TASK MATERIAL Block Start

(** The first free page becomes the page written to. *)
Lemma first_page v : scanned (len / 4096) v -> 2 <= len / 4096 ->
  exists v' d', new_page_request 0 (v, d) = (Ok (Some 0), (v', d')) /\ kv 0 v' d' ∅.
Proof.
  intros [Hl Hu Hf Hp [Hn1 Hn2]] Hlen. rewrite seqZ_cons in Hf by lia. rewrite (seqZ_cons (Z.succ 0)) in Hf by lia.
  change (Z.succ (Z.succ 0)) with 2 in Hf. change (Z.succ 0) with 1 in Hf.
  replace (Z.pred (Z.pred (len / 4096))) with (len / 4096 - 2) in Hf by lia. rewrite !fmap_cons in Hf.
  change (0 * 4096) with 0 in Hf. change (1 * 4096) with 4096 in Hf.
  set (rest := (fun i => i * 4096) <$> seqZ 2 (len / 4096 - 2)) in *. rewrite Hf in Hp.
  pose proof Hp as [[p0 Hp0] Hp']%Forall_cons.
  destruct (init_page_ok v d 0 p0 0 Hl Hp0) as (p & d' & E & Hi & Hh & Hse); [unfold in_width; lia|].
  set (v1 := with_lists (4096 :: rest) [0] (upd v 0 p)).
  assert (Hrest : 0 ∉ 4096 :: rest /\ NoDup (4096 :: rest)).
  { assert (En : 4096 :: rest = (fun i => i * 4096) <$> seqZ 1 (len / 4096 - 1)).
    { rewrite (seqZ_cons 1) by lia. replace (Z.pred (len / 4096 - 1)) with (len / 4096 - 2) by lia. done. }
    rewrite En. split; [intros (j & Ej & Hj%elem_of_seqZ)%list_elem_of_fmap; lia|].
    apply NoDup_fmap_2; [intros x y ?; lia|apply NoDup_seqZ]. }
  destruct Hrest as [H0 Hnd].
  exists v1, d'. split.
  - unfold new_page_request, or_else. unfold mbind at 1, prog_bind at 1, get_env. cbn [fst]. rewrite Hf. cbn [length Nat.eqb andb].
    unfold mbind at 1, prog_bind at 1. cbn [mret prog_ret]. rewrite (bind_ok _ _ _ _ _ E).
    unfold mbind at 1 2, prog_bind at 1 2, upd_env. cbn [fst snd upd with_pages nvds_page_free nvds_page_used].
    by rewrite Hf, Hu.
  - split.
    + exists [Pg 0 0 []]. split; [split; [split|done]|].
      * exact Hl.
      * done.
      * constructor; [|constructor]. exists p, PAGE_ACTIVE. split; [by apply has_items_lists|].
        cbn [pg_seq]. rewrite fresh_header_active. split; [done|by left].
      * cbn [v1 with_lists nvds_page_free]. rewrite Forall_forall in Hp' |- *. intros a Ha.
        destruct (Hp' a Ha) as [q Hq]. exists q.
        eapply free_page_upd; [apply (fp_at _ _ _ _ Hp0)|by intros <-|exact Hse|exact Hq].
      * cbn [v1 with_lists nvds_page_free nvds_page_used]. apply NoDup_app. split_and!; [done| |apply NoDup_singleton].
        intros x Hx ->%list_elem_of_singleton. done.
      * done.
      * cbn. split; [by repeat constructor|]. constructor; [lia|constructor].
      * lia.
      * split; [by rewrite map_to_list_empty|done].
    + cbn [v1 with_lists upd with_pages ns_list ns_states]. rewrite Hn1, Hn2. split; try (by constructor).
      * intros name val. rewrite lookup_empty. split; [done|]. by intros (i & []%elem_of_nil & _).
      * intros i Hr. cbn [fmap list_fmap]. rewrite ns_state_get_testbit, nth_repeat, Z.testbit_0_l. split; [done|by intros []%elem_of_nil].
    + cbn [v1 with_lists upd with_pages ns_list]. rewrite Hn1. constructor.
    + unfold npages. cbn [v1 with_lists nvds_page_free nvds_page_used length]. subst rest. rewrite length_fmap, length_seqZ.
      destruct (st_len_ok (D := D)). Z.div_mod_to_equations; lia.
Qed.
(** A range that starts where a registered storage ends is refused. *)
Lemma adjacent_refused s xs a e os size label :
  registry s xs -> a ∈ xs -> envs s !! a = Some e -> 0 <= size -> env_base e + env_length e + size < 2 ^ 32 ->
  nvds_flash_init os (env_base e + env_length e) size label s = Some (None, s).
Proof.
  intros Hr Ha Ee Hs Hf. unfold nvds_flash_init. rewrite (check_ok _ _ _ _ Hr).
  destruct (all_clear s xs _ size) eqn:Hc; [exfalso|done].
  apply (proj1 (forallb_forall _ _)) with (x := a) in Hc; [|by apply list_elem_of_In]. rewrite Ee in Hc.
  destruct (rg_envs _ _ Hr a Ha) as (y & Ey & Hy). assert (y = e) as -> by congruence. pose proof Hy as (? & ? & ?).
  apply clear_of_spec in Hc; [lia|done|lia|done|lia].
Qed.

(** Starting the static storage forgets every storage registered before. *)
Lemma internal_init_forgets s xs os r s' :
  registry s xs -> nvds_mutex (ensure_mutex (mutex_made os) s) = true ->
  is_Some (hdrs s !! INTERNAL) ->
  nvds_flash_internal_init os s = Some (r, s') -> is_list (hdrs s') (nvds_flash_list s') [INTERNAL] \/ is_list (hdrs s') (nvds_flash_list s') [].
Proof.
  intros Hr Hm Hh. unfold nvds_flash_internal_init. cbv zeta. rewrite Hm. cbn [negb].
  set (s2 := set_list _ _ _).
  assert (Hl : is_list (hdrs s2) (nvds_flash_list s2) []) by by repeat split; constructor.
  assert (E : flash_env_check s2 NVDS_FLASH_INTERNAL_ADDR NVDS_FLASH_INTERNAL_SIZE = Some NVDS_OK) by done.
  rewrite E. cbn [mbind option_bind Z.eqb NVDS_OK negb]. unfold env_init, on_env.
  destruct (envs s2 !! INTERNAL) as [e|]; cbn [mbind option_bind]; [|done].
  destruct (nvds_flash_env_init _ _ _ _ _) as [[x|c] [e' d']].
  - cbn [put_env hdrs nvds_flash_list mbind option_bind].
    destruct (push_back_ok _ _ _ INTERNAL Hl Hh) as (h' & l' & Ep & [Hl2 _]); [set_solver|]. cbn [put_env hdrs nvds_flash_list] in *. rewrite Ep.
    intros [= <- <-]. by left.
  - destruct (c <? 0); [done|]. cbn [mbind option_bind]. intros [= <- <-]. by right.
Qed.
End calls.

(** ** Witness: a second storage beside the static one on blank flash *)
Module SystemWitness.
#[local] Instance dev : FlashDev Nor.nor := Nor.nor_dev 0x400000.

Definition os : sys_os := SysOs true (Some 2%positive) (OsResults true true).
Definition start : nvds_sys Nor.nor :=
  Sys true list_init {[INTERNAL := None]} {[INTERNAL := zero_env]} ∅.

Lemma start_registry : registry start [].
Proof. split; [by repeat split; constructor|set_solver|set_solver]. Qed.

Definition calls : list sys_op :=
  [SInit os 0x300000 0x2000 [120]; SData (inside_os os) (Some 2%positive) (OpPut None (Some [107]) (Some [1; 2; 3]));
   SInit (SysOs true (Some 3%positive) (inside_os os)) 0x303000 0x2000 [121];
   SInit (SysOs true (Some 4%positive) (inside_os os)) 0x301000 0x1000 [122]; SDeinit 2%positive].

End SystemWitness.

TASK MATERIAL Block End

The response should be an exact copy of all the records above.

(** The first free page becomes the page written to. *)
Lemma first_page v : scanned (len / 4096) v -> 2 <= len / 4096 ->
  exists v' d', new_page_request 0 (v, d) = (Ok (Some 0), (v', d')) /\ kv 0 v' d' ∅.
Proof.
  intros [Hl Hu Hf Hp [Hn1 Hn2]] Hlen. rewrite seqZ_cons in Hf by lia. rewrite (seqZ_cons (Z.succ 0)) in Hf by lia.
  change (Z.succ (Z.succ 0)) with 2 in Hf. change (Z.succ 0) with 1 in Hf.
  replace (Z.pred (Z.pred (len / 4096))) with (len / 4096 - 2) in Hf by lia. rewrite !fmap_cons in Hf.
  change (0 * 4096) with 0 in Hf. change (1 * 4096) with 4096 in Hf.
  set (rest := (fun i => i * 4096) <$> seqZ 2 (len / 4096 - 2)) in *. rewrite Hf in Hp.
  pose proof Hp as [[p0 Hp0] Hp']%Forall_cons.
  destruct (init_page_ok v d 0 p0 0 Hl Hp0) as (p & d' & E & Hi & Hh & Hse); [unfold in_width; lia|].
  set (v1 := with_lists (4096 :: rest) [0] (upd v 0 p)).
  assert (Hrest : 0 ∉ 4096 :: rest /\ NoDup (4096 :: rest)).
  { assert (En : 4096 :: rest = (fun i => i * 4096) <$> seqZ 1 (len / 4096 - 1)).
    { rewrite (seqZ_cons 1) by lia. replace (Z.pred (len / 4096 - 1)) with (len / 4096 - 2) by lia. done. }
    rewrite En. split; [intros (j & Ej & Hj%elem_of_seqZ)%list_elem_of_fmap; lia|].
    apply NoDup_fmap_2; [intros x y ?; lia|apply NoDup_seqZ]. }
  destruct Hrest as [H0 Hnd].
  exists v1, d'. split.
  - unfold new_page_request, or_else. unfold mbind at 1, prog_bind at 1, get_env. cbn [fst]. rewrite Hf. cbn [length Nat.eqb andb].
    unfold mbind at 1, prog_bind at 1. cbn [mret prog_ret]. rewrite (bind_ok _ _ _ _ _ E).
    unfold mbind at 1 2, prog_bind at 1 2, upd_env. cbn [fst snd upd with_pages nvds_page_free nvds_page_used].
    by rewrite Hf, Hu.
  - split.
    + exists [Pg 0 0 []]. split; [split; [split|done]|].
      * exact Hl.
      * done.
      * constructor; [|constructor]. exists p, PAGE_ACTIVE. split; [by apply has_items_lists|].
        cbn [pg_seq]. rewrite fresh_header_active. split; [done|by left].
      * cbn [v1 with_lists nvds_page_free]. rewrite Forall_forall in Hp' |- *. intros a Ha.
        destruct (Hp' a Ha) as [q Hq]. exists q.
        eapply free_page_upd; [apply (fp_at _ _ _ _ Hp0)|by intros <-|exact Hse|exact Hq].
      * cbn [v1 with_lists nvds_page_free nvds_page_used]. apply NoDup_app. split_and!; [done| |apply NoDup_singleton].
        intros x Hx ->%list_elem_of_singleton. done.
      * done.
      * cbn. split; [by repeat constructor|]. constructor; [lia|constructor].
      * lia.
      * split; [by rewrite map_to_list_empty|done].
    + cbn [v1 with_lists upd with_pages ns_list ns_states]. rewrite Hn1, Hn2. split; try (by constructor).
      * intros name val. rewrite lookup_empty. split; [done|]. by intros (i & []%elem_of_nil & _).
      * intros i Hr. cbn [fmap list_fmap]. rewrite ns_state_get_testbit, nth_repeat, Z.testbit_0_l. split; [done|by intros []%elem_of_nil].
    + cbn [v1 with_lists upd with_pages ns_list]. rewrite Hn1. constructor.
    + unfold npages. cbn [v1 with_lists nvds_page_free nvds_page_used length]. subst rest. rewrite length_fmap, length_seqZ.
      destruct (st_len_ok (D := D)). Z.div_mod_to_equations; lia.
Qed.
(** A range that starts where a registered storage ends is refused. *)
Lemma adjacent_refused s xs a e os size label :
  registry s xs -> a ∈ xs -> envs s !! a = Some e -> 0 <= size -> env_base e + env_length e + size < 2 ^ 32 ->
  nvds_flash_init os (env_base e + env_length e) size label s = Some (None, s).
Proof.
  intros Hr Ha Ee Hs Hf. unfold nvds_flash_init. rewrite (check_ok _ _ _ _ Hr).
  destruct (all_clear s xs _ size) eqn:Hc; [exfalso|done].
  apply (proj1 (forallb_forall _ _)) with (x := a) in Hc; [|by apply list_elem_of_In]. rewrite Ee in Hc.
  destruct (rg_envs _ _ Hr a Ha) as (y & Ey & Hy). assert (y = e) as -> by congruence. pose proof Hy as (? & ? & ?).
  apply clear_of_spec in Hc; [lia|done|lia|done|lia].
Qed.

(** Starting the static storage forgets every storage registered before. *)
Lemma internal_init_forgets s xs os r s' :
  registry s xs -> nvds_mutex (ensure_mutex (mutex_made os) s) = true ->
  is_Some (hdrs s !! INTERNAL) ->
  nvds_flash_internal_init os s = Some (r, s') -> is_list (hdrs s') (nvds_flash_list s') [INTERNAL] \/ is_list (hdrs s') (nvds_flash_list s') [].
Proof.
  intros Hr Hm Hh. unfold nvds_flash_internal_init. cbv zeta. rewrite Hm. cbn [negb].
  set (s2 := set_list _ _ _).
  assert (Hl : is_list (hdrs s2) (nvds_flash_list s2) []) by by repeat split; constructor.
  assert (E : flash_env_check s2 NVDS_FLASH_INTERNAL_ADDR NVDS_FLASH_INTERNAL_SIZE = Some NVDS_OK) by done.
  rewrite E. cbn [mbind option_bind Z.eqb NVDS_OK negb]. unfold env_init, on_env.
  destruct (envs s2 !! INTERNAL) as [e|]; cbn [mbind option_bind]; [|done].
  destruct (nvds_flash_env_init _ _ _ _ _) as [[x|c] [e' d']].
  - cbn [put_env hdrs nvds_flash_list mbind option_bind].
    destruct (push_back_ok _ _ _ INTERNAL Hl Hh) as (h' & l' & Ep & [Hl2 _]); [set_solver|]. cbn [put_env hdrs nvds_flash_list] in *. rewrite Ep.
    intros [= <- <-]. by left.
  - destruct (c <? 0); [done|]. cbn [mbind option_bind]. intros [= <- <-]. by right.
Qed.
End calls.

(** ** Witness: a second storage beside the static one on blank flash *)
Module SystemWitness.
#[local] Instance dev : FlashDev Nor.nor := Nor.nor_dev 0x400000.

Definition os : sys_os := SysOs true (Some 2%positive) (OsResults true true).
Definition start : nvds_sys Nor.nor :=
  Sys true list_init {[INTERNAL := None]} {[INTERNAL := zero_env]} ∅.

Lemma start_registry : registry start [].
Proof. split; [by repeat split; constructor|set_solver|set_solver]. Qed.

Definition calls : list sys_op :=
  [SInit os 0x300000 0x2000 [120]; SData (inside_os os) (Some 2%positive) (OpPut None (Some [107]) (Some [1; 2; 3]));
   SInit (SysOs true (Some 3%positive) (inside_os os)) 0x303000 0x2000 [121];
   SInit (SysOs true (Some 4%positive) (inside_os os)) 0x301000 0x1000 [122]; SDeinit 2%positive].

End SystemWitness.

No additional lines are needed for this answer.